Al igual que a Millán Astray, le preocupa que los anhelos
independentistas de Catalunya y Euskal Herria mutilen la indisoluble unidad de
la Nación española. En cuanto al paro, coincide con la patronal. La verdadera
tragedia de nuestra sociedad es que nadie quiere trabajar. Por eso, se deben
vincular los salarios a la productividad o nos convertiremos en “un rincón de
Eurasia”, con ridículas pretensiones de igualdad y solidaridad. Es evidente que
tanta sabiduría no debe caer en saco roto. La Fundación Felipe González, creada
y presidida por Felipe González, se dedicará a estudiar su trayectoria
personal, profesional, política e institucional. Es una gran noticia que enseña
al mundo la trascendencia de los poceros, infravalorados fontaneros del Estado.

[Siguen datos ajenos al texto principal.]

(** * The Gaphor UML code generator ([utils/model/gen_uml.py])

    A shallow embedding of the generator that turns the element table of a
    Gaphor model into the property descriptors of [uml2.py], and the
    properties of its emission passes.

    Conventions of the embedding:
    - an element object is identified with its key in [all_elements]
      (the parser stores every element under its own id), so object
      references, [is] and set membership become identifiers;
    - the attributes that [generate] attaches to its elements live in two
      stores of the state, one for classes and one for properties;
    - the output sink and the [msg] log are lists of emission records: one
      record per formatted write, holding the arguments of the format;
    - strings are byte strings and the case functions act on ASCII;
    - recursion that the source does not bound takes a [fuel] argument, and
      running out of it is the result [OutOfFuel], which is not a result of
      the program. *)

From stdpp Require Import base option list strings gmap.
From Stdlib Require Import Ascii String ZArith Lia.

Open Scope string_scope.
Open Scope list_scope.

(** ** Python strings *)

Module Py.

Definition is_upper (c : ascii) : bool :=
  (65 <=? nat_of_ascii c)%nat && (nat_of_ascii c <=? 90)%nat.
(** ** utils.c *)

Definition isValidBatch (batch : string) : bool :=
  if 20 <? wrap_int (strlen batch) then false
  else forallb (λ c, isdigit c || ((byte_of "A" <=? byte_of c) && (byte_of c <=? byte_of "F")))
         (list_ascii_of_string batch).

Definition isValidName (nm : string) : bool :=
  if 50 <? wrap_int (strlen nm) then false
  else forallb (λ c, negb (isspace c)) (list_ascii_of_string nm).

Definition isMonthValid (m : Z) : bool := (1 <=? m) && (m <=? 12).

Definition is_leap (y : Z) : bool :=
  (Z.rem y 4 =? 0) && (negb (Z.rem y 100 =? 0) || (Z.rem y 400 =? 0)).

Definition daysInMonth_table : list Z :=
  [0; 31; 28; 31; 30; 31; 30; 31; 31; 30; 31; 30; 31].

Definition getDaysInMonth (m y : Z) : Z :=
  if (m =? 2) && is_leap y then 29
  else daysInMonth_table !!! Z.to_nat m.

Definition isDayValid (d m y : Z) : bool :=
  (1 <=? d) && (d <=? getDaysInMonth m y).

Definition isDateNotEarlier (d cur : Date) : bool :=
  if year d <? year cur then false
  else if (year d =? year cur) && (month d <? month cur) then false
  else if (year d =? year cur) && (month d =? month cur) && (day d <? day cur)
       then false
  else true.

Definition isValidDate (d cur : Date) : bool :=
  if negb (isMonthValid (month d)) then false
  else if negb (isDayValid (day d) (month d) (year d)) then false
  else if negb (isDateNotEarlier d cur) then false
  else true.

(** [sscanf (s, "%d-%d-%d", ...) == 3] *)
Definition sscanf_date (s : string) : option Date :=
  match scan_int s with
  | Some (d, String "-" r1) =>
      match scan_int r1 with
      | Some (m, String "-" r2) =>
          match scan_int r2 with
          | Some (y, _) => Some (mkDate d m y)
          | None => None
          end
      | _ => None
      end
  | _ => None
  end.

(** ** Messages, in the two languages *)

Definition output := list string.

Definition msg (portuguese : bool) (pt en : string) : string :=
  if portuguese then pt else en.

(** ** command_c.c *)

Definition parseValidationDate (token : string) : option Date := sscanf_date token.

Definition parseArgumentsC (args : string) : option (string * Date * Z * string) :=
  match strtok_r args " " with
  | None => None
  | Some (batch, rest1) =>
      match strtok_r rest1 " " with
      | None => None
      | Some (token2, rest2) =>
          match parseValidationDate token2 with
          | None => None
          | Some validation =>
              match strtok_r rest2 " " with
              | None => None
              | Some (token3, rest3) =>
                  let d := atoi token3 in
                  match rest3 with
                  | EmptyString => None
                  | _ => Some (batch, validation, d, rest3)
                  end
              end
          end
      end
  end.

(** [validateNewVaccine]: the line printed on failure, if any. *)
Definition validateNewVaccine (batch : string) (validation : Date) (d : Z)
    (nm : string) (cur : Date) (portuguese : bool) : option string :=
  if negb (isValidBatch batch) then Some (msg portuguese "lote inválido" "invalid batch")
  else if negb (isValidName nm) then Some (msg portuguese "nome inválido" "invalid name")
  else if negb (isValidDate validation cur) then Some (msg portuguese "data inválida" "invalid date")
  else if d <=? 0 then Some (msg portuguese "quantidade inválida" "invalid quantity")
  else None.

Definition addNewVaccineToSystem (batch nm : string) (validation : Date)
    (d : Z) (s : State) (hashSize maxVaccines : Z) (portuguese : bool)
  : State * output :=
  if vaccineCount s >=? maxVaccines then
    (s, [msg portuguese "demasiadas vacinas" "too many vaccines"])
  else if bool_decide (is_Some (findVaccineByBatch (heap s) (hashTable s) batch hashSize)) then
    (s, [msg portuguese "número de lote duplicado" "duplicate batch number"])
  else
    let p := next_lot s in
    let h := <[p := createVaccineLot batch nm validation d]> (heap s) in
    let ht := addVaccineLotToHash h (hashTable s) p hashSize in
    let nt := addVaccineLotToNameIndex h (nameHashTable s) p hashSize in
    (mkState h ht nt (userHashTable s) (p :: vaccineList s)
       (inoculationList s) (wrap_int (vaccineCount s + 1)) (currentDate s)
       (S p) (next_inoc s),
     [batch]).

Definition commandC (args : string) (s : State) (hashSize maxVaccines : Z)
    (portuguese : bool) : State * output :=
  match parseArgumentsC args with
  | None => (s, [msg portuguese "sem memória" "No memory"])
  | Some (batch, validation, d, nm) =>
      match validateNewVaccine batch validation d nm (currentDate s) portuguese with
      | Some line => (s, [line])
      | None => addNewVaccineToSystem batch nm validation d s hashSize maxVaccines portuguese
      end
  end.

(** ** command_l.c: the comparator (used by command A as well) *)

Definition compareVaccines (vaccineA vaccineB : VaccineLot) : Z :=
  if negb (year (validation vaccineA) =? year (validation vaccineB)) then
    wrap_int (year (validation vaccineA) - year (validation vaccineB))
  else if negb (month (validation vaccineA) =? month (validation vaccineB)) then
    wrap_int (month (validation vaccineA) - month (validation vaccineB))
  else if negb (day (validation vaccineA) =? day (validation vaccineB)) then
    wrap_int (day (validation vaccineA) - day (validation vaccineB))
  else strcmp (lot vaccineA) (lot vaccineB).

(** ** command_a.c *)

Definition dquote : ascii := "034"%char.

Definition extractQuotedName (args : string) : option (string * string) :=
  match args with
  | String _ r =>
      match strchr r dquote with
      | Some (nm, String _ rest) => Some (nm, rest)
      | _ => None
      end
  | EmptyString => None
  end.

Definition extractUnquotedName (args : string) : option (string * string) :=
  match strchr args " "%char with
  | Some (nm, String _ rest) => Some (nm, rest)
  | _ => None
  end.

Definition extractVaccineName (rest : string) : option string :=
  match skip_space rest with
  | EmptyString => None
  | r => Some r
  end.

Definition extractArguments (args : string) : option (string * string) :=
  let parsed :=
    match args with
    | String c _ =>
        if Ascii.eqb c dquote then extractQuotedName args
        else extractUnquotedName args
    | EmptyString => extractUnquotedName args
    end in
  match parsed with
  | None => None
  | Some (u, rest) =>
      match extractVaccineName rest with
      | None => None
      | Some v => Some (u, v)
      end
  end.

Definition inoculationMatches (h : gmap ptr VaccineLot) (inoc : Inoculation)
    (cur : Date) (vaccineEntry : VaccineNameIndex) : bool :=
  if (day (date inoc) =? day cur) && (month (date inoc) =? month cur)
     && (year (date inoc) =? year cur)
  then existsb (λ p, strcmp (inoc_lot inoc) (lot (h !!! p)) =? 0) (lots vaccineEntry)
  else false.

Definition isAlreadyVaccinated (s : State) (u v : string) (cur : Date)
    (hashSize : Z) : bool :=
  match findUserByName (userHashTable s) u hashSize with
  | None => false
  | Some userEntry =>
      match findVaccineByName (nameHashTable s) v hashSize with
      | None => false
      | Some vaccineEntry =>
          existsb (λ i, inoculationMatches (heap s) i cur vaccineEntry)
            (inoculations userEntry)
      end
  end.

Definition isLotValidAndAvailable (vl : VaccineLot) (cur : Date) : bool :=
  negb (isRemoved vl) && (doses vl >? dosesUsed vl)
  && (compareDates (validation vl) cur >=? 0).

(** The scan of [findOldestValidLotFromList], with the running best. *)
Fixpoint oldest_loop (h : gmap ptr VaccineLot) (l : list ptr) (cur : Date)
    (oldestValidLot : option ptr) : option ptr :=
  match l with
  | [] => oldestValidLot
  | p :: rest =>
      let best :=
        if isLotValidAndAvailable (h !!! p) cur then
          match oldestValidLot with
          | None => Some p
          | Some o =>
              if compareVaccines (h !!! p) (h !!! o) <? 0 then Some p
              else oldestValidLot
          end
        else oldestValidLot in
      oldest_loop h rest cur best
  end.

Definition findOldestValidLotFromList (h : gmap ptr VaccineLot)
    (l : list ptr) (cur : Date) : option ptr := oldest_loop h l cur None.

Definition findOldestValidLot (s : State) (v : string) (cur : Date)
    (hashSize : Z) : option ptr :=
  match findVaccineByName (nameHashTable s) v hashSize with
  | None => None
  | Some vaccineEntry =>
      match lots vaccineEntry with
      | [] => None
      | l => findOldestValidLotFromList (heap s) l cur
      end
  end.

Definition use_dose (vl : VaccineLot) : VaccineLot :=
  mkLot (lot vl) (name vl) (validation vl) (doses vl)
    (wrap_int (dosesUsed vl + 1)) (isRemoved vl).

(** [applyVaccine]: the user index is addressed with the global [HASH_SIZE]. *)
Definition applyVaccine (u : string) (p : ptr) (cur : Date) (s : State)
  : State * output :=
  let vl := heap s !!! p in
  let newInoc := createInoculation (next_inoc s) u (lot vl) cur in
  let ut := addInoculationToUserIndex (userHashTable s) newInoc HASH_SIZE in
  (mkState (<[p := use_dose vl]> (heap s)) (hashTable s) (nameHashTable s) ut
     (vaccineList s) (newInoc :: inoculationList s) (vaccineCount s)
     (currentDate s) (next_lot s) (S (next_inoc s)),
   [lot vl]).

Definition processVaccineApplication (u v : string) (s : State)
    (hashSize : Z) (cur : Date) (portuguese : bool) : State * output :=
  if isAlreadyVaccinated s u v cur hashSize then
    (s, [msg portuguese "já vacinado" "already vaccinated"])
  else
    match findOldestValidLot s v cur hashSize with
    | None => (s, [msg portuguese "esgotado" "no stock"])
    | Some p => applyVaccine u p cur s
    end.

Definition commandA (args : string) (s : State) (hashSize : Z) (cur : Date)
    (portuguese : bool) : State * output :=
  match extractArguments args with
  | None => (s, [msg portuguese "argumentos inválidos" "invalid arguments"])
  | Some (u, v) => processVaccineApplication u v s hashSize cur portuguese
  end.

(** ** command_r.c *)

Fixpoint removeVaccineFromList (h : gmap ptr VaccineLot) (l : list ptr)
    (batch : string) : list ptr :=
  match l with
  | [] => []
  | p :: rest =>
      if strcmp (lot (h !!! p)) batch =? 0 then rest
      else p :: removeVaccineFromList h rest batch
  end.

(** [removeVaccineFromHash] unlinks the first cell of the bucket with that id
    and frees it. *)
Definition removeVaccineFromHash (h : gmap ptr VaccineLot)
    (table : gmap Z (list ptr)) (batch : string) (size : Z)
  : gmap ptr VaccineLot * gmap Z (list ptr) :=
  let index := hashBatch batch size in
  match find_chain (id_of h) (bucket table index) batch with
  | None => (h, table)
  | Some p =>
      (delete p h,
       <[index := removeVaccineFromList h (bucket table index) batch]> table)
  end.

(** [lots[i] = lots[lotCount - 1]; lotCount--] at the first [i] whose lot has
    that id. *)
Definition swap_remove {A} (l : list A) (i : nat) : list A :=
  match last l with
  | None => l
  | Some x => take (length l - 1) (<[i := x]> l)
  end.

Fixpoint index_of_batch (h : gmap ptr VaccineLot) (l : list ptr)
    (batch : string) : option nat :=
  match l with
  | [] => None
  | p :: rest =>
      if strcmp (lot (h !!! p)) batch =? 0 then Some 0%nat
      else S <$> index_of_batch h rest batch
  end.

Definition remove_lot_from_entry (h : gmap ptr VaccineLot) (batch : string)
    (e : VaccineNameIndex) : VaccineNameIndex :=
  match index_of_batch h (lots e) batch with
  | Some i => mkNameIndex (vni_name e) (swap_remove (lots e) i)
  | None => e
  end.

Definition removeVaccineFromNameIndex (h : gmap ptr VaccineLot)
    (table : gmap Z (list VaccineNameIndex)) (batch vaccineName : string)
    (hashSize : Z) : gmap Z (list VaccineNameIndex) :=
  let index := hashString vaccineName hashSize in
  match find_chain vni_name (bucket table index) vaccineName with
  | None => table
  | Some _ =>
      <[index := update_chain vni_name (bucket table index) vaccineName
                   (remove_lot_from_entry h batch)]> table
  end.

Definition handleUnusedVaccineLot (batch : string) (s : State) (hashSize : Z)
  : State :=
  match findVaccineByBatch (heap s) (hashTable s) batch hashSize with
  | None => s
  | Some p =>
      let nt := removeVaccineFromNameIndex (heap s) (nameHashTable s) batch
                  (name (heap s !!! p)) hashSize in
      let vlist := removeVaccineFromList (heap s) (vaccineList s) batch in
      let '(h, ht) := removeVaccineFromHash (heap s) (hashTable s) batch hashSize in
      mkState h ht nt (userHashTable s) vlist (inoculationList s)
        (vaccineCount s) (currentDate s) (next_lot s) (next_inoc s)
  end.

Definition freeze (vl : VaccineLot) : VaccineLot :=
  mkLot (lot vl) (name vl) (validation vl) (dosesUsed vl) (dosesUsed vl) true.

Definition handleUsedVaccineLot (p : ptr) (s : State) : State :=
  set_heap s (<[p := freeze (heap s !!! p)]> (heap s)).

Definition commandR (args : string) (s : State) (hashSize : Z)
    (portuguese : bool) : State * output :=
  match args with
  | EmptyString => (s, [msg portuguese "lote em falta" "missing batch"])
  | _ =>
      match findVaccineByBatch (heap s) (hashTable s) args hashSize with
      | None =>
          (s, [args +:+ msg portuguese ": lote inexistente" ": no such batch"])
      | Some p =>
          let line := fmt_d (dosesUsed (heap s !!! p)) in
          if dosesUsed (heap s !!! p) =? 0 then
            (handleUnusedVaccineLot args s hashSize, [line])
          else (handleUsedVaccineLot p s, [line])
      end
  end.

(** ** command_d.c *)

Record DeleteArgs := mkDeleteArgs {
  da_userName : string;
  da_date : option Date;
  da_lotId : option string
}.
(** [vol.All(float, vol.Range(min=lo, max=hi))] accepts the floats of the
    closed interval and nothing else. *)
Lemma float_range_ok lo hi v :
  is_ok (All [Type_ T_float; Range lo hi] v) = true
  <-> exists f, v = JFloat f /\ float_between lo hi f.
Proof.
  simpl. rewrite is_ok_bindE. unfold Type_.
  destruct v; simpl;
    try (split; [discriminate | intros [f0 [H _]]; discriminate]).
  unfold bindE, Range; simpl. split.
  - intros H. exists f. split; [reflexivity|].
    destruct (float_ge_int f lo) eqn:Hge; [|discriminate].
    destruct (float_le_int f hi) eqn:Hle; [|discriminate].
    apply float_ge_int_spec in Hge. apply float_le_int_spec in Hle.
    destruct f as [|negative|q]; try contradiction.
    + subst. discriminate.
    + exists q. auto.
  - intros [f0 [Hf [q [Hq [Hlo Hhi]]]]]. inversion Hf; subst.
    assert (Hge : float_ge_int (FFin q) lo = true) by (apply float_ge_int_spec; exact Hlo).
    assert (Hle : float_le_int (FFin q) hi = true) by (apply float_le_int_spec; exact Hhi).
    rewrite Hge, Hle. reflexivity.
Qed.

Lemma Datetime_str_ok fmt t : is_ok (Datetime fmt (JStr t)) = strptime_ok t fmt.
Proof. simpl. destruct (strptime_ok t fmt); reflexivity. Qed.
(** C10.  While the ref is null no effect calls the setter, whatever the
    props (full screen on or off included), so the size stays as it is
    after any one of them and after a whole commit. *)
Theorem unmounted_effects_idle (p : Props) (s : ResizableSize.t) :
  current (resizableRef p) = None ->
  (containerWidthEffect p s = None
   /\ numRowsEffect p s = None
   /\ fullScreenEffect p s = None)
  /\ (settle containerWidthEffect p s = s
      /\ settle numRowsEffect p s = s
      /\ settle fullScreenEffect p s = s)
  /\ (forall d, commit d p s = s).
Proof.
  intros Href.
  assert (containerWidthEffect p s = None) as Hc
      by (unfold containerWidthEffect; rewrite Href; reflexivity).
  assert (numRowsEffect p s = None) as Hn
      by (unfold numRowsEffect; rewrite Href; reflexivity).
  assert (fullScreenEffect p s = None) as Hf
      by (unfold fullScreenEffect; rewrite Href; reflexivity).
  split; [auto |]. split.
  - unfold settle. rewrite Hc, Hn, Hf. auto.
  - intros [cw nr fs]. unfold commit. simpl.
    rewrite Hc, Hn, Hf. destruct cw, nr, fs; reflexivity.
Qed.

Lemma unmounted_effects_idle_witness :
  current (resizableRef scenarioD_unmounted) = None
  /\ settle fullScreenEffect scenarioD_unmounted draggedSize = draggedSize
  /\ commit (mkChanged true true true) scenarioD_unmounted draggedSize
     = draggedSize.
Proof.
  assert (Href : current (resizableRef scenarioD_unmounted) = None)
    by reflexivity.
  pose proof (unmounted_effects_idle scenarioD_unmounted draggedSize Href)
    as (_ & (_ & _ & Hf) & Hcommit).
  split; [exact Href |]. split; [exact Hf | exact (Hcommit _)].
Defined.

(** X15.  When the full-screen dependency changed on a mounted table, its
    effect runs last and decides the next size, whatever the other two
    did. *)
Lemma commit_fullScreen_wins (d : Changed) (p : Props)
                             (s : ResizableSize.t) :
  current (resizableRef p) <> None ->
  isFullScreenChanged d = true ->
  commit d p s = settle fullScreenEffect p s.
Proof.
  intros Href Hd. unfold commit, settle. rewrite Hd.
  unfold fullScreenEffect. rewrite (truthyRef_mounted _ Href).
  destruct (Js.truthyBool (isFullScreen p)); reflexivity.
Qed.

(** When a commit runs both the container-width effect and the row-count
    effect, the row-count effect's call comes later and carries the width
    of the render, so the container width set first is lost. *)
Remark commit_numRows_overrides_width :
  settle containerWidthEffect scenarioE fillSize
  = ResizableSize.mk (Px 1200) (Px 213)
  /\ commit (mkChanged true true false) scenarioE fillSize = fillSize.
Proof. split; reflexivity. Qed.

(* ------------------------------------------------------------------ *)
(** ** Further properties of the size policy *)

Lemma initialHeight_fst (p : Props) :
  Bounds.initialHeight (computeBounds p)
  = fst (heights (element p) (numRows p) (containerHeight p)).
Proof. rewrite <- computeBounds_heights. reflexivity. Qed.

Lemma maxHeight_snd (p : Props) :
  Bounds.maxHeight (computeBounds p)
  = snd (heights (element p) (numRows p) (containerHeight p)).
Proof. rewrite <- computeBounds_heights. reflexivity. Qed.

Lemma initialWidth_fst (p : Props) :
  Bounds.initialWidth (computeBounds p)
  = fst (widths (element p) (containerWidth p)).
Proof. rewrite <- computeBounds_widths. reflexivity. Qed.

Lemma maxWidth_snd (p : Props) :
  Bounds.maxWidth (computeBounds p)
  = snd (widths (element p) (containerWidth p)).
Proof. rewrite <- computeBounds_widths. reflexivity. Qed.

Lemma naturalMaxHeight_monotone (e : ArrowProto.t) (n n' : Z) :
  n <= n' -> naturalMaxHeight e n <= naturalMaxHeight e n'.
Proof.
  intros Hn. unfold naturalMaxHeight, MIN_TABLE_HEIGHT, ROW_HEIGHT.
  destruct (isDynamic (editingMode e)); lia.
Qed.

Lemma widths_initialWidth_le (e : ArrowProto.t) (cw w : Z) :
  fst (widths e cw) = Some w -> w <= cw.
Proof.
  unfold widths. destruct (useContainerWidth e); simpl.
  - intros [= <-]. lia.
  - destruct (Js.asTruthy (width e)) as [w0 |]; simpl; [| discriminate].
    intros [= <-]. lia.
Qed.

Lemma widths_initialWidth_nonzero' (e : ArrowProto.t) (cw w : Z) :
  cw <> 0 -> fst (widths e cw) = Some w -> w <> 0.
Proof.
  unfold widths, MIN_TABLE_WIDTH, MIN_COLUMN_WIDTH. intros Hcw.
  destruct (useContainerWidth e); simpl.
  - intros [= <-]. exact Hcw.
  - destruct (Js.asTruthy (width e)) as [w0 |]; simpl; [| discriminate].
    intros [= <-]. lia.
Qed.

(** X1.  The minimum height the hook returns is at most the maximum height
    it returns exactly when no container height is in force or the
    container height is at least 73: in a lower container the returned
    range is empty. *)
Theorem returned_height_range (p : Props) (s : ResizableSize.t) :
  let r := useTableSizer p s in
  AutoSizerReturn.minHeight r <= AutoSizerReturn.maxHeight r
  <-> match Js.asTruthy (containerHeight p) with
      | Some c => 73 <= c
      | None => True
      end.
Proof.
  unfold useTableSizer. cbn [AutoSizerReturn.minHeight AutoSizerReturn.maxHeight].
  rewrite maxHeight_snd, MIN_TABLE_HEIGHT_value.
  pose proof (naturalMaxHeight_floor (element p) (numRows p)) as Hfloor.
  rewrite MIN_TABLE_HEIGHT_value in Hfloor.
  destruct (Js.asTruthy (height (element p))) as [h |] eqn:Hh;
    destruct (Js.asTruthy (containerHeight p)) as [c |] eqn:Hc.
  - rewrite (heights_configured_bounded _ _ _ _ _ Hh Hc). simpl. lia.
  - rewrite (heights_configured _ _ _ _ Hh (asTruthy_None _ Hc)).
    simpl. lia.
  - rewrite (heights_bounded _ _ _ _ (asTruthy_None _ Hh) Hc). simpl. lia.
  - rewrite (heights_plain _ _ _ (asTruthy_None _ Hh) (asTruthy_None _ Hc)).
    simpl. lia.
Qed.
(** C8.  The confidence counter never wraps below zero.  For every
    iteration [n] of the scan, the state [st] on entry and the state [st']
    on exit exist and hold [size_t] values; when the confidence is zero the
    iteration resets the candidate to the current position and increments,
    and otherwise it keeps the candidate and either increments or takes
    one off a nonzero counter, which gives exactly [confidence - 1]. *)
Theorem confidence_never_underflows `{SizeT} {A : Type}
        (comp : A -> A -> bool) (l : list A) (n : nat) :
  (n < length l)%nat ->
  exists st st',
    vote_loop comp l n 0 (vote_init l) = Some st /\
    vote_step comp l n st = Some st' /\
    0 <= confidence st < size_modulus /\
    0 <= confidence st' < size_modulus /\
    (confidence st = 0 ->
     candidate st' = n /\ confidence st' = size_incr 0) /\
    (confidence st <> 0 ->
     candidate st' = candidate st /\
     exists c x,
       deref l (candidate st) = Some c /\ deref l n = Some x /\
       confidence st' =
         if comp c x then size_incr (confidence st) else confidence st - 1).
Proof.
  intros Hn.
  destruct (vote_loop_safe comp l n 0%nat (vote_init l)) as (st & E & Hs);
    [simpl; lia | apply vote_safe_init |].
  simpl in Hs.
  destruct (vote_step_safe comp l n st Hn Hs) as (st' & E' & Hs').
  exists st, st'. destruct Hs as [Hk Hcand]. destruct Hs' as [Hk' _].
  split; [exact E|]. split; [exact E'|]. split; [exact Hk|]. split; [exact Hk'|].
  unfold vote_step in E'. destruct (confidence st =? 0) eqn:E0.
  - apply Z.eqb_eq in E0. injection E' as <-. simpl. rewrite E0.
    split; [intros _; split; reflexivity | intros Hne; now elim Hne].
  - apply Z.eqb_neq in E0. split; [intros Hz; now elim E0|]. intros _.
    destruct (deref l (candidate st)) as [c|]; [|discriminate].
    destruct (deref l n) as [x|]; [|discriminate].
    destruct (comp c x) eqn:Ecx; injection E' as <-; simpl;
      (split; [reflexivity|]); exists c, x; rewrite Ecx;
      (split; [reflexivity|]); (split; [reflexivity|]).
    + reflexivity.
    + apply size_decr_pos. lia.
Qed.

Lemma confidence_never_underflows_witness :
  exists st st',
    vote_loop (H:=size_t_64) Z.eqb [3; 3; 4; 2; 3] 3 0 (vote_init [3; 3; 4; 2; 3]) = Some st /\
    vote_step (H:=size_t_64) Z.eqb [3; 3; 4; 2; 3] 3 st = Some st' /\
    0 <= confidence st /\ 0 <= confidence st'.
Proof.
  destruct (confidence_never_underflows (H:=size_t_64) Z.eqb [3; 3; 4; 2; 3] 3)
    as (st & st' & E & E' & Hk & Hk' & _).
  - simpl. lia.
  - exists st, st'. repeat split; [exact E | exact E' | apply Hk | apply Hk'].
Defined.

(** C9.  A result of [majority_element] other than [end] is a position of
    the range [[begin, end)], and can be dereferenced. *)
Theorem majority_element_in_range `{SizeT} {A : Type}
        (comp : A -> A -> bool) (l : list A) (p : nat) :
  majority_element comp l = Some p ->
  p <> length l ->
  (p < length l)%nat /\ exists e, deref l p = Some e.
Proof.
  intros Ep Hne.
  destruct (majority_vote_safe comp l) as (st & E & _).
  rewrite (majority_element_eq comp l st E) in Ep.
  assert (Hp : (p < length l)%nat).
  { destruct (majority_vote_candidate comp l st E) as [[-> ->]|Hlt].
    - simpl in *. injection Ep as <-. now elim Hne.
    - destruct (_ <? _) in Ep; injection Ep as <-; [exact Hlt | now elim Hne]. }
  split; [exact Hp | exact (deref_lt_Some l p Hp)].
Qed.

Lemma majority_element_in_range_witness :
  (8 < length [3; 3; 4; 2; 3; 3; 4; 2; 3])%nat /\
  exists e, deref [3; 3; 4; 2; 3; 3; 4; 2; 3] 8 = Some e.
Proof.
  apply (majority_element_in_range (H:=size_t_64) Z.eqb [3; 3; 4; 2; 3; 3; 4; 2; 3] 8).
  - vm_compute. reflexivity.
  - simpl. lia.
Defined.

(** C10.  On an empty range the equal range is empty and
    [is_majority_element] returns [false], for every value and every
    comparator. *)
Theorem is_majority_element_empty {A : Type} (comp : A -> A -> bool) (x : A) :
  equal_range comp [] x = Some (0%nat, 0%nat) /\
  (distance 0 0 >? Z.shiftr (distance 0 (length (@nil A))) 1) = false /\
  is_majority_element comp [] x = Some false.
Proof.
  assert (E : equal_range comp [] x = Some (0%nat, 0%nat)).
  { unfold equal_range, lower_bound, upper_bound. simpl length.
    simp lower_bound_loop upper_bound_loop. reflexivity. }
  split; [exact E|]. split; [reflexivity|].
  unfold is_majority_element. rewrite E. reflexivity.
Qed.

Felipe González sigue fumando puros superlativos y cuidando
bonsáis. Al mirar hacia atrás, piensa con melancolía en la graciosa ondulación
de las aguas fecales. Sigue amando el subsuelo, pero agradece su jubilación,
pues ya no tendrá que sufrir los baños de multitudes (nunca aguantó el contacto
personal con la chusma) ni soportar que le llamen “Felipe”, un gesto de
confianza que jamás le agradó. Hace unos días, un periodista se atrevió a
escarbar en su intimidad y le preguntó si desearía ser recordado como un nuevo
Adriano, el emperador humanista y helenófilo que inspiró una excelente novela a
Margarite Yourcenar: “Miré usted –contestó con su inconfundible acento
sevillano-. Cité la obra de Yourcenar para quedar bien. El que a mí me gusta de
verdad es Iznogud. Me río mucho con sus álbumes. Yo nunca quise ser califa en
lugar del califa, pero entiendo su ambición y sus artimañas”. “No le
comprendo”, comentó el periodista. “¿Desea ser recordado como una especie de
Iznogud?” “Eso es.
A mí no me gusta el
poder, lo que me gusta es mandar y eso sólo lo consigue un visir. Mandar con
las botas y no con los votos. No me interprete mal. Se lo digo sin acritud”. El
periodista, estupefacto, le hizo una última pregunta: “¿Añadiría alguna frase?
¿Algo que resuma su visión del mundo?”. “Sólo dos palabras”, respondió
González. “Por consiguiente…” Después se alejó, pensando que sus restos
merecían un Mausoleo más grande que El Valle de los Caídos. ¿Cuál será el lugar
que reservará la Historia a Felipe González? Indudablemente, una letrina. A
veces, los sueños se hacen realidad.